05:34Je les en remercie, vraiment.
05:36Et je pense à eux parce que ce n'est pas facile.
05:39– Grâce à vous, Eglantine Emeyer, grâce à Samy,
05:42il y a eu cette médiatisation de l'autisme, du handicap
05:46et surtout du manque de prise en charge des malades,
05:48du parcours du combattant pour les parents.
05:50Est-ce que vous allez continuer à mettre ce sujet en lumière ?
05:52– Je continue, je reste présidente de Un Pas Vers la Vie.
05:55Juste après, je file inaugurer une nouvelle école à Saint-Maur.
05:58Il y a énormément de travail et je ne peux pas lâcher comme ça
06:02toutes ces familles.
06:03Et c'est vrai qu'on n'a plus d'argent aujourd'hui.
06:05Là, je crois qu'on ne peut même plus en demander.
06:07Donc, il va falloir inventer des solutions,
06:09mais on ne peut pas les laisser tomber.
06:10– Il y a déjà eu des petites victoires
06:12depuis que vous avez pris ce sujet à bras-le-corps ?
06:14– Ah oui, énormément quand même.
06:16D'abord, il y a une prise de conscience de la société en général.
06:18Aujourd'hui, on sort avec un enfant handicapé, autiste,
06:20qui fait une crise de nerfs.
06:21Je crois que le regard des gens a changé.
06:22Ils ont compris que ça existait et on est plus facilement aidés.
06:26Bon, il y a plus de prise en charge.
06:31Il y a surtout beaucoup plus de diagnostics précoces.
06:33Par contre, on manque terriblement de personnel et de place
06:36pour des enfants qui ne pourront pas être totalement autonomes
06:39dans la société plus tard.
06:40– Quels sont vos projets, Glantine Emeyer ?
06:42Est-ce que vous en avez ?
06:44– J'ai un peu tendance à vivre au jour le jour.

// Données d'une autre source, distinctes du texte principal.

(** X3.  [append_to_project_plan] raises exactly when the existence test
    raises, or the file is absent and the lookup of the working directory
    raises.  Where the file is absent the header write is attempted and
    its envelope dropped: the result is that of the append alone, made
    after the attempt, whether the header was written or not. *)
Theorem append_to_project_plan_escapes (additional_content : string) (w : W) :
  match path_exists plan_file w with
  | (Raise ex, w1) => append_to_project_plan additional_content w = (Raise ex, w1)
  | (Ret true, w1) =>
      append_to_project_plan additional_content w =
        append_file plan_file (LF +:+ additional_content) w1
  | (Ret false, w1) =>
      match os_getcwd w1 with
      | (Raise ex, w2) =>
          append_to_project_plan additional_content w = (Raise ex, w2)
      | (Ret d, w2) =>
          exists e0 w3,
            write_file plan_file (plan_header d) "w" w2 = (Ret e0, w3) /\
            append_to_project_plan additional_content w =
              append_file plan_file (LF +:+ additional_content) w3
      end
  end.
Proof.
  unfold append_to_project_plan, bind.
  destruct (path_exists plan_file w) as [[[|] | ex] w1]; cbn [negb ret];
    [reflexivity | | reflexivity].
  destruct (os_getcwd w1) as [[d | ex] w2]; [| reflexivity].
  destruct (try_except_returns
              (f <- py_open plan_file "w" ;;
               py_with f (f_write f (plan_header d)) ;;;
               ret [("success", VBool true)])
              (fun e => [("success", VBool false); ("error", VStr (exn_msg e))])
              w2) as (e0 & w3 & He0).
  change (write_file plan_file (plan_header d) "w" w2 = (Ret e0, w3)) in He0.
  exists e0, w3. split; [exact He0 |]. now rewrite He0.
Qed.

(** X4.  An envelope of a function with a payload either reports success
    and has the payload and the success flag as its only keys, or is
    exactly the payload key with its empty value, the error message and
    success false. *)
Theorem failure_payload_is_empty (w : W) (e : dict) (w' : W) :
  (forall p, read_file p w = (Ret e, w') ->
     (success_of e = Some (VBool true) /\ dict_keys e = ["content"; "success"]) \/
     exists msg, e = [("content", VStr EmptyString); ("error", VStr msg);
                      ("success", VBool false)]) /\
  (forall q, web_search q w = (Ret e, w') ->
     (success_of e = Some (VBool true) /\ dict_keys e = ["results"; "success"]) \/
     exists msg, e = [("results", VStr EmptyString); ("error", VStr msg);
                      ("success", VBool false)]) /\
  (forall u, web_fetch u w = (Ret e, w') ->
     (success_of e = Some (VBool true) /\ dict_keys e = ["content"; "success"]) \/
     exists msg, e = [("content", VStr EmptyString); ("error", VStr msg);
                      ("success", VBool false)]) /\
  (forall d, list_directory d w = (Ret e, w') ->
     (success_of e = Some (VBool true) /\ dict_keys e = ["contents"; "success"]) \/
     exists msg, e = [("contents", VList []); ("error", VStr msg);
                      ("success", VBool false)]) /\
  (forall p, get_file_info p w = (Ret e, w') ->
     (success_of e = Some (VBool true) /\ dict_keys e = ["info"; "success"]) \/
     exists msg, e = [("info", VDict []); ("error", VStr msg);
                      ("success", VBool false)]).
Proof.
  repeat split; intros x Hr.
  - unfold read_file, try_except, bind, ret in Hr.
    destruct (py_open x "r" w) as [[f | ex] w1].
    + destruct (py_with f (f_read f) w1) as [[c | ex] w2];
        injection Hr as <- _; [left; split; reflexivity | right; eauto].
    + injection Hr as <- _. right; eauto.
  - unfold web_search, environ_get_default, try_except, bind, ret in Hr.
    destruct (requests_get _ _ w) as [[r | ex] w1];
      injection Hr as <- _; [left; split; reflexivity | right; eauto].
  - unfold web_fetch, try_except, bind, ret in Hr.
    destruct (requests_get x [] w) as [[r | ex] w1];
      injection Hr as <- _; [left; split; reflexivity | right; eauto].
  - unfold list_directory, try_except, bind, ret in Hr.
    destruct (os_listdir x w) as [[r | ex] w1];
      injection Hr as <- _; [left; split; reflexivity | right; eauto].
  - unfold get_file_info, try_except, bind, ret in Hr.
    destruct (os_stat x w) as [[r | ex] w1];
      injection Hr as <- _; [left; split; reflexivity | right; eauto].
Qed.

End MoreLibrary.

(** ** On the file-system machine *)

Module MoreFacts.
Import Posix Scenario Layout PosixFacts.

Lemma append_nil_l (s : string) : EmptyString +:+ s = s.
Proof. reflexivity. Qed.

Lemma append_file_absent path s w :
  fs w !! path = None ->
  parent_error (fs w) path = None ->
  path <> EmptyString ->
  append_file path s w =
    (Ret [("success", VBool true)], set_fs w (<[path := File s]> (fs w))).
Proof.
  intros Hp Hpar Hne.
  unfold append_file, write_file, try_except, bind, py_with, ret. cbn.
  unfold open_file. cbn. rewrite Hp, Hpar.
  destruct (String.eqb_spec path EmptyString) as [-> | _]; [congruence |].
  unfold write_text. cbn. rewrite lookup_insert_eq. cbn.
  now rewrite insert_insert_eq.
Qed.

End MoreFacts.

Import Layout MoreFacts.

(** X8.  [write_file] with mode r writes nothing: it reports failure and
    leaves the state as it was, whether the path holds a file, a
    directory or nothing. *)
Theorem write_file_mode_r_fails (path content : string) (w : world) :
  exists msg,
    write_file path content "r" w =
      (Ret [("success", VBool false); ("error", VStr msg)], w).
Proof.
  unfold write_file, try_except, bind, py_with, ret. cbn.
  unfold open_file. cbn.
  destruct (fs w !! path) as [[c |] |]; cbn; eauto.
  destruct (parent_error (fs w) path); eauto.
Qed.

Module DirectoryFacts.
Import Posix Scenario Layout PosixFacts.

Lemma is_dir_true m path : is_dir m path = true <-> m !! path = Some Dir.
Proof.
  unfold is_dir. destruct (m !! path) as [[c |] |]; split; congruence.
Qed.

(** Where the path is free, [os.mkdir] does not fail with FileExistsError. *)
Lemma mkdir1_inl_free m path ex :
  mkdir1 m path = inl ex -> m !! path = None ->
  String.eqb (exn_type ex) "FileExistsError" = false.
Proof.
  unfold mkdir1, parent_error. intros H Hp. rewrite Hp in H.
  destruct (split_last_slash path) as [[[| c d] b] |].
  - destruct (String.eqb path EmptyString); [| discriminate].
    now injection H as <-.
  - destruct (m !! String c d) as [[x |] |].
    + now injection H as <-.
    + destruct (String.eqb path EmptyString); [| discriminate].
      now injection H as <-.
    + now injection H as <-.
  - destruct (String.eqb path EmptyString); [| discriminate].
    now injection H as <-.
Qed.

(** The last step of [os.makedirs]: the directory itself. *)
Lemma finish_cases name (m1 : gmap string node) r m2 :
  match mkdir1 m1 name with
  | inr m => (Ret tt, m)
  | inl e => if is_dir m1 name then (Ret tt, m1) else (Raise e, m1)
  end = (r, m2) ->
  m1 ⊆ m2 /\
  (r = Ret tt -> m2 !! name = Some Dir) /\
  (forall e, r = Raise e ->
     m2 !! name = None -> String.eqb (exn_type e) "FileExistsError" = false).
Proof.
  destruct (mkdir1 m1 name) as [e | m] eqn:Hm.
  - destruct (is_dir m1 name) eqn:Hd; intros [= <- <-].
    + split; [reflexivity | split; [| discriminate]].
      intros _. now apply is_dir_true.
    + split; [reflexivity | split; [discriminate |]].
      intros e' [= <-] Hfree. now apply (mkdir1_inl_free m1 name).
  - intros [= <- <-]. unfold mkdir1 in Hm.
    destruct (m1 !! name) eqn:Hp; [discriminate |].
    destruct (parent_error m1 name); [discriminate |].
    destruct (String.eqb name EmptyString); [discriminate |].
    injection Hm as <-.
    split; [now apply insert_subseteq | split; [| discriminate]].
    intros _. apply lookup_insert_eq.
Qed.

(** The steps before it: the directories above. *)
Lemma above_cases heads (m : gmap string node) ra ma :
  match heads with
  | head :: _ =>
      if bool_decide (is_Some (m !! head)) then (Ret tt, m)
      else match makedirs_chain heads m with
           | (Raise e, m') =>
               if String.eqb (exn_type e) "FileExistsError"
               then (Ret tt, m') else (Raise e, m')
           | done => done
           end
  | [] => (Ret tt, m)
  end = (ra, ma) ->
  (ra = Ret tt /\ ma = m /\
   forall head rest, heads = head :: rest -> is_Some (m !! head)) \/
  (exists head rest r',
     heads = head :: rest /\ makedirs_chain heads m = (r', ma) /\
     match r' with
     | Ret _ => ra = Ret tt
     | Raise e =>
         if String.eqb (exn_type e) "FileExistsError"
         then ra = Ret tt else ra = Raise e
     end).
Proof.
  destruct heads as [| head rest].
  - intros [= <- <-]. left. split; [reflexivity | split; [reflexivity |]].
    discriminate.
  - destruct (bool_decide (is_Some (m !! head))) eqn:Hb.
    + intros [= <- <-]. left. split; [reflexivity | split; [reflexivity |]].
      intros h r [= <- _]. apply bool_decide_eq_true in Hb. exact Hb.
    + destruct (makedirs_chain (head :: rest) m) as [[[] | e] m'] eqn:Hrec.
      * intros [= <- <-]. right. exists head, rest, (Ret tt). auto.
      * intros H. right. exists head, rest, (Raise e).
        destruct (String.eqb (exn_type e) "FileExistsError") eqn:He;
          injection H as <- <-; rewrite ?He; auto.
Qed.

Lemma makedirs_chain_cons name heads m :
  makedirs_chain (name :: heads) m =
  match
    match heads with
    | head :: _ =>
        if bool_decide (is_Some (m !! head)) then (Ret tt, m)
        else match makedirs_chain heads m with
             | (Raise e, m') =>
                 if String.eqb (exn_type e) "FileExistsError"
                 then (Ret tt, m') else (Raise e, m')
             | done => done
             end
    | [] => (Ret tt, m)
    end
  with
  | (Raise e, m1) => (Raise e, m1)
  | (Ret _, m1) =>
      match mkdir1 m1 name with
      | inr m2 => (Ret tt, m2)
      | inl e => if is_dir m1 name then (Ret tt, m1) else (Raise e, m1)
      end
  end.
Proof. destruct heads; reflexivity. Qed.

(** [os.makedirs] only adds. *)
Lemma makedirs_chain_subseteq names :
  forall m r m', makedirs_chain names m = (r, m') -> m ⊆ m'.
Proof.
  induction names as [| name heads IH]; intros m r m' H.
  - now injection H as _ <-.
  - rewrite makedirs_chain_cons in H.
    match type of H with
    | match ?a with _ => _ end = _ => destruct a as [[u | e] ma] eqn:Ha
    end.
    + apply finish_cases in H as [Hsub _].
      apply above_cases in Ha as [(_ & -> & _) | (h & t & r' & _ & Hrec & _)];
        [exact Hsub |].
      etrans; [eapply IH; exact Hrec | exact Hsub].
    + injection H as _ <-.
      apply above_cases in Ha as [(_ & -> & _) | (h & t & r' & _ & Hrec & _)];
        [reflexivity | eapply IH; exact Hrec].
Qed.

Lemma makedirs_chain_makes name heads m m1 :
  makedirs_chain (name :: heads) m = (Ret tt, m1) -> m1 !! name = Some Dir.
Proof.
  rewrite makedirs_chain_cons.
  match goal with
  | |- match ?a with _ => _ end = _ -> _ => destruct a as [[u | e] ma]
  end; [| discriminate].
  intros H. apply finish_cases in H as (_ & Hd & _). now apply Hd.
Qed.

Lemma makedirs_chain_raise_free name heads m e m' :
  makedirs_chain (name :: heads) m = (Raise e, m') ->
  m' !! name = None ->
  String.eqb (exn_type e) "FileExistsError" = false.
Proof.
  rewrite makedirs_chain_cons.
  match goal with
  | |- match ?a with _ => _ end = _ -> _ => destruct a as [[u | e'] ma] eqn:Ha
  end.
  - intros H Hfree. apply finish_cases in H as (_ & _ & Hr). now apply Hr.
  - intros [= <- <-] _.
    apply above_cases in Ha as [(Hra & _) | (h & t & r' & _ & _ & Hr)];
      [discriminate |].
    destruct r' as [[] | e2]; [discriminate |].
    destruct (String.eqb (exn_type e2) "FileExistsError") eqn:He;
      [discriminate | now injection Hr as <-].
Qed.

06:47Je vous avoue que j'ai du mal à me projeter dans l'avenir
06:49parce que la vie m'a appris que la vie était pleine de surprises,
06:51dans tous les sens.
06:52– Donc, pas de projet dans la télévision ?
06:54Il n'y a pas de retour qui est prévu dans les mois qui viennent ?
06:56– Non, j'ai d'autres idées de documentaires plus joyeux.
06:59Donc, je vais commencer à écrire et à en proposer à France Télévisions.
07:03– Merci beaucoup d'être venue nous voir, Glantine Emeyer.
07:05– Merci à vous.
07:06– Votre documentaire s'appelle donc « Samy et les anges de la Timone ».
07:09Il est diffusé ce soir à 22h55 sur France 2.